The cash flow, or rather cash clog, situation is compounded when private equity managers are expected to invest personally alongside their clients.

Sometimes managers have yet to realise gains on their previous investment and are forced to use loans to see them through this period, which come with interest charges and ultimately erode returns. Despite all the reporting requirements and regulatory rigmarole, listing provides cash for investment and allows private equity managers to diversify their personal assets.

But listing exposes businesses to a whole new set of risks, as Richard Li – the multi-billionaire chairman of Pacific Century Regional Developments (PCRD) – found out this summer. Daily volumes of shares traded in PCRD over the past year averaged 3.9m but on August 4, 2006, more that 15m shares changed hands. The high volume of trading was from hedge fund managers as PCRD was set to have a bidding war for its 23% stake in Hong Kong-based telecommunications company PCCW. Both the Australian investment bank Macquarie and TPG Newbridge, a US$3.2bn subsidiary of private equity firm Texas Pacific Group offered over HK$7bn. But both bids were rejected as Chinese protectionism prevailed. The eventual winner, with a bid of HK$9.2bn to be paid over the next two years, was former Citigroup investment banker, Francis Leung.

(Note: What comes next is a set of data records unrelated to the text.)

Lemma Large_ok spare v : 10 ^ 10 <= v < 2 ^ 64 -> appendCompactUintLarge rec spare v = Ok (FormatUint v).
Proof using Hrec.
  intros H. unfold appendCompactUintLarge. destruct (digit_count_ok v ltac:(lia)) as (d & -> & Hd). cbn [res_bind].
  destruct (Nat.ltb_spec (length spare) d) as [|Hroom]; [done|]. destruct (Z.ltb_spec v (10 ^ 16)) as [H16|H16].
  - rewrite Store16Digits_ok by (rewrite ?length_replicate; (done || lia)). cbn [res_bind].
    destruct (block_digits d v Hd H16) as [-> ->]. by rewrite (FormatUint_pad d).
  - assert (Hd17 : (16 < d)%nat).
    { destruct Hd as [_ [_ Hd]]. destruct (Nat.le_gt_cases d 16); [|lia]. assert (10 ^ Z.of_nat d <= 10 ^ 16) by (apply Z.pow_le_mono_r; lia). lia. }
    rewrite (digits_split d 16 v Hd Hd17). pose proof (low_part 16 v) as Hlow. change (10 ^ Z.of_nat 16) with (10 ^ 16) in *.
    assert (Hhi : 1 <= v / 10 ^ 16 < 10000) by (split; [apply Z.div_le_lower_bound; lia|apply Z.div_lt_upper_bound; lia]).
    rewrite Hrec by lia. cbn [res_bind].
    assert (Hh : has_digits (d - 16) (v / 10 ^ 16)).
    { destruct Hd as [Hr Hd]. split; [lia|]. split.
  - apply Z.div_le_lower_bound; [lia|]. rewrite <- Z.pow_add_r by lia. replace (16 + _) with (Z.of_nat d - 1) by lia. lia.
  - apply Z.div_lt_upper_bound; [lia|]. rewrite <- Z.pow_add_r by lia. replace (16 + _) with (Z.of_nat d) by lia. lia. }
    rewrite (FormatUint_pad _ _ Hh), dec_pad_length, length_drop. rewrite (proj2 (Nat.ltb_ge _ _)) by lia.
    rewrite Store16Digits_ok; [by cbn [res_bind]; rewrite Hlow|rewrite length_take, length_drop; lia|].
    rewrite <- Z.mul_comm, <- Z.mod_eq by lia. apply Z.mod_pos_bound. lia.
Qed.

Lemma uint_body_ok spare v : 0 <= v < 2 ^ 64 -> appendCompactUint_body rec spare v = Ok (FormatUint v).
Proof using Hrec.
  intros H. destruct (Z.ltb_spec v (10 ^ 8)); [apply uint_body_small; lia|]. unfold appendCompactUint_body.
  rewrite !(proj2 (Z.ltb_ge _ _)) by lia. destruct (Z.leb_spec (10 ^ 10) v); [by apply Large_ok; lia|].
  destruct (Z.leb_spec (10 ^ 9) v); [by apply Uint10_ok; lia|]. rewrite if_true by lia. by apply Uint9_ok; lia.
Qed.
End Large.

Lemma appendCompactUint_ok spare v : 0 <= v < 2 ^ 64 -> appendCompactUint spare v = Ok (FormatUint v).
Proof.
  intros H. unfold appendCompactUint. cbn [uint_fuel]. apply uint_body_ok; [|done]. intros; by apply uint_body_small.
Qed.

Definition FormatInt (v : Z) : bytes := if v <? 0 then "-"%ch :: FormatUint (- v) else FormatUint v.

Lemma negated v : - 2 ^ 63 <= v < 0 -> w64 (int64 (- v)) = - v.
Proof.
  intros H. unfold w64, int64. destruct (decide (v = - 2 ^ 63)) as [->|]; [done|].
  rewrite (Z.mod_small (- v + 2 ^ 63)) by lia. rewrite Z.mod_small by lia. lia.
Qed.

Lemma appendCompactInt_ok spare v : - 2 ^ 63 <= v < 2 ^ 63 -> appendCompactInt spare v = Ok (FormatInt v).
Proof.
  intros H. unfold appendCompactInt, FormatInt. destruct (Z.ltb_spec v 0).
  - rewrite negated, appendCompactUint_ok by lia. done.
  - unfold w64. rewrite Z.mod_small by lia. apply appendCompactUint_ok. lia.
Qed.

Lemma appendCommaCompactUint_ok spare v : 0 <= v < 2 ^ 64 -> appendCommaCompactUint spare v = Ok (","%ch :: FormatUint v).
Proof.
  intros H. unfold appendCommaCompactUint. destruct (Z.ltb_spec v 10).
  { pose proof (small_digit v ltac:(lia)) as E. injection E as E. by rewrite <- E. }
  destruct (Z.ltb_spec v 100).
  { pose proof (pair_digits v ltac:(lia)) as E. destruct (idx _ _); cbn [res_bind] in *; try done.
    destruct (idx _ _); cbn [res_bind] in *; try done. injection E as E. by rewrite <- E. }
  destruct (digit_count_ok v ltac:(lia)) as (d & -> & Hd). cbn [res_bind].
  destruct (Z.leb_spec (10 ^ 16) v) as [H16|H16]; cbn [orb]; [by rewrite appendCompactUint_ok|].
  destruct (Nat.ltb_spec (length spare) (d + 1)); [by rewrite appendCompactUint_ok|].
  rewrite Store16Digits_ok by (rewrite ?length_replicate; (done || lia)). cbn [res_bind].
  destruct (block_digits d v Hd H16) as [-> ->]. by rewrite (FormatUint_pad d).
Qed.

Lemma appendCommaCompactInt_ok spare v : - 2 ^ 63 <= v < 2 ^ 63 -> appendCommaCompactInt spare v = Ok (","%ch :: FormatInt v).
Proof.
  intros H. unfold appendCommaCompactInt, FormatInt. destruct (Z.ltb_spec v 0).
  - rewrite negated, appendCompactUint_ok by lia. done.
  - unfold w64. rewrite Z.mod_small by lia. apply appendCommaCompactUint_ok. lia.
Qed.

(** ** What is written is a JSON number *)

Lemma FormatUint_digits v : 0 <= v < 2 ^ 64 -> int_digits (FormatUint v) /\ dval (FormatUint v) = v /\ jint (FormatUint v).
Proof.
  intros H. destruct (decide (v = 0)) as [->|Hv].
  { split_and!; [|done|constructor]. split_and!; [by constructor|done|by left]. }
  destruct (digit_count_ok v ltac:(lia)) as (d & _ & Hd). rewrite (FormatUint_pad d) by done. destruct Hd as [Hd Hr].
  pose proof (dec_pad_digits d v) as Hdig. pose proof (dec_pad_length d v) as Hlen. pose proof (dec_pad_value d v ltac:(lia)) as Hval.
  destruct (dec_pad d v) as [|c ds]; [simpl in Hlen; lia|]. apply Forall_cons in Hdig as Hc. destruct Hc as [Hc Hds].
  assert (Hc0 : c <> "0"%ch).
  { intros ->. rewrite dval_cons in Hval. apply dval_bound in Hds. simpl in Hlen. replace (Z.of_nat d - 1) with (Z.of_nat (length ds)) in Hr by lia. lia. }
  split_and!; [|done|].
  - split_and!; [done..|]. right. by split.
  - constructor; [|done]. unfold IsDigit, isOneNine in *. lia.
Qed.

Lemma FormatInt_number v : - 2 ^ 63 <= v < 2 ^ 64 ->
  jnumber (FormatInt v) /\ plain_integer (FormatInt v) = true /\ int_value (FormatInt v) = v /\ is_negative (FormatInt v) = (v <? 0).
Proof.
  intros H. unfold FormatInt. destruct (Z.ltb_spec v 0).
  - destruct (FormatUint_digits (- v) ltac:(lia)) as ((Hd & _) & Hv & Hj). split_and!; [| |cbn [int_value]; rewrite Z.eqb_refl; lia|done].
    + rewrite <- (app_nil_r (FormatUint (- v))). apply (jnumber_intro ["-"%ch] _ [] []); [by right|done|constructor..].
    + by apply plain_digits in Hd.
  - destruct (FormatUint_digits v ltac:(lia)) as ((Hd & Hne & _) & Hv & Hj). split_and!.
    + rewrite <- (app_nil_r (FormatUint v)). apply (jnumber_intro [] _ [] []); [by left|done|constructor..].
    + by apply plain_digits.
    + destruct (FormatUint v) as [|c s]; [done|]. apply Forall_cons in Hd as [Hc _]. unfold IsDigit in Hc. cbn [int_value].
      by rewrite (proj2 (Z.eqb_neq c "-"%ch)) by lia.
    + destruct (FormatUint v) as [|c s]; [done|]. apply Forall_cons in Hd as [Hc _]. unfold IsDigit in Hc. cbn [is_negative].
      by rewrite (proj2 (Z.eqb_neq c "-"%ch)) by lia.
Qed.

(** ** Properties *)

(** C25: the integer formatters write, whatever the capacity of the destination, exactly the decimal digits of the value, with a minus sign or after a comma; the text is a JSON number, and reading it back gives the value, over the whole ranges of both 64-bit types. *)
Theorem integers_roundtrip spare v :
  (0 <= v < 2 ^ 64 ->
   appendCompactUint spare v = Ok (FormatUint v) /\ appendCommaCompactUint spare v = Ok (","%ch :: FormatUint v) /\
   jnumber (FormatUint v) /\ raw_Uint64 (FormatUint v) = Ok (v, true)) /\
  (- 2 ^ 63 <= v < 2 ^ 63 ->
   appendCompactInt spare v = Ok (FormatInt v) /\ appendCommaCompactInt spare v = Ok (","%ch :: FormatInt v) /\
   jnumber (FormatInt v) /\ raw_Int64 (FormatInt v) = Ok (v, true)).
Proof.
  split; intros H.
  - assert (E : FormatInt v = FormatUint v) by (unfold FormatInt; by rewrite if_false by lia).
    destruct (FormatInt_number v ltac:(lia)) as (Hj & Hp & Hv & Hneg). rewrite E in *.
    split_and!; [by apply appendCompactUint_ok|by apply appendCommaCompactUint_ok|done|].
    rewrite raw_Uint64_ok by (by apply jnumber_bytes). rewrite (proj2 (validNumber_jnumber _ (jnumber_bytes _ Hj)) Hj).
    unfold uint64_of. by rewrite Hp, Hv, Hneg, if_true by lia.
  - destruct (FormatInt_number v ltac:(lia)) as (Hj & Hp & Hv & _).
    split_and!; [by apply appendCompactInt_ok|by apply appendCommaCompactInt_ok|done|].
    destruct (raw_Int64_ok _ (jnumber_bytes _ Hj)) as (n & -> & Hn). rewrite (proj2 (validNumber_jnumber _ (jnumber_bytes _ Hj)) Hj) in *.
    unfold int64_of in *. rewrite Hp, Hv, if_true in * by lia. by rewrite Hn.
Qed.

Lemma integers_roundtrip_witness :
  (appendCompactUint (replicate 3 7) 12345678901234567890 = Ok (FormatUint 12345678901234567890) /\
   raw_Uint64 (FormatUint 12345678901234567890) = Ok (12345678901234567890, true)) /\
  raw_Int64 (FormatInt (- 2 ^ 63)) = Ok (- 2 ^ 63, true).
Proof.
  split.
  - destruct (proj1 (integers_roundtrip (replicate 3 7) 12345678901234567890) ltac:(lia)) as (H1 & _ & _ & H2). by split.
  - apply (proj2 (integers_roundtrip [] (- 2 ^ 63))). lia.
Defined.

Unlike usual shareholders, hedge fund managers know how to assert minority shareholders rights. For this reason, Li agreed to pay minority shareholders a special dividend of HK$1.38bn in recognition that they failed to benefit from a contested bid situation. Hedge funds who were out to make a quick profit are now selling PCRD stock to ‘value managers’ that can afford to wait 18 months for a dividend.

Li has not said what he plans to do with the rest of the proceeds but there is speculation that he may turn PCRD into a buyout fund. The buyout market in Europe has been robust for some time but the amount of opportunity in Asia and the momentum behind that market may make it a stronger play.

Though Li’s experience can only be described as ‘unique’, it highlights the risks inherent in operating an investment company within the public market.

So will stories such as Li’s make private equity managers less likely to list on markets such as AIM? It is too soon to tell but savvy managers may think twice before alighting in a market full of hedgies and bulls and bears, oh my.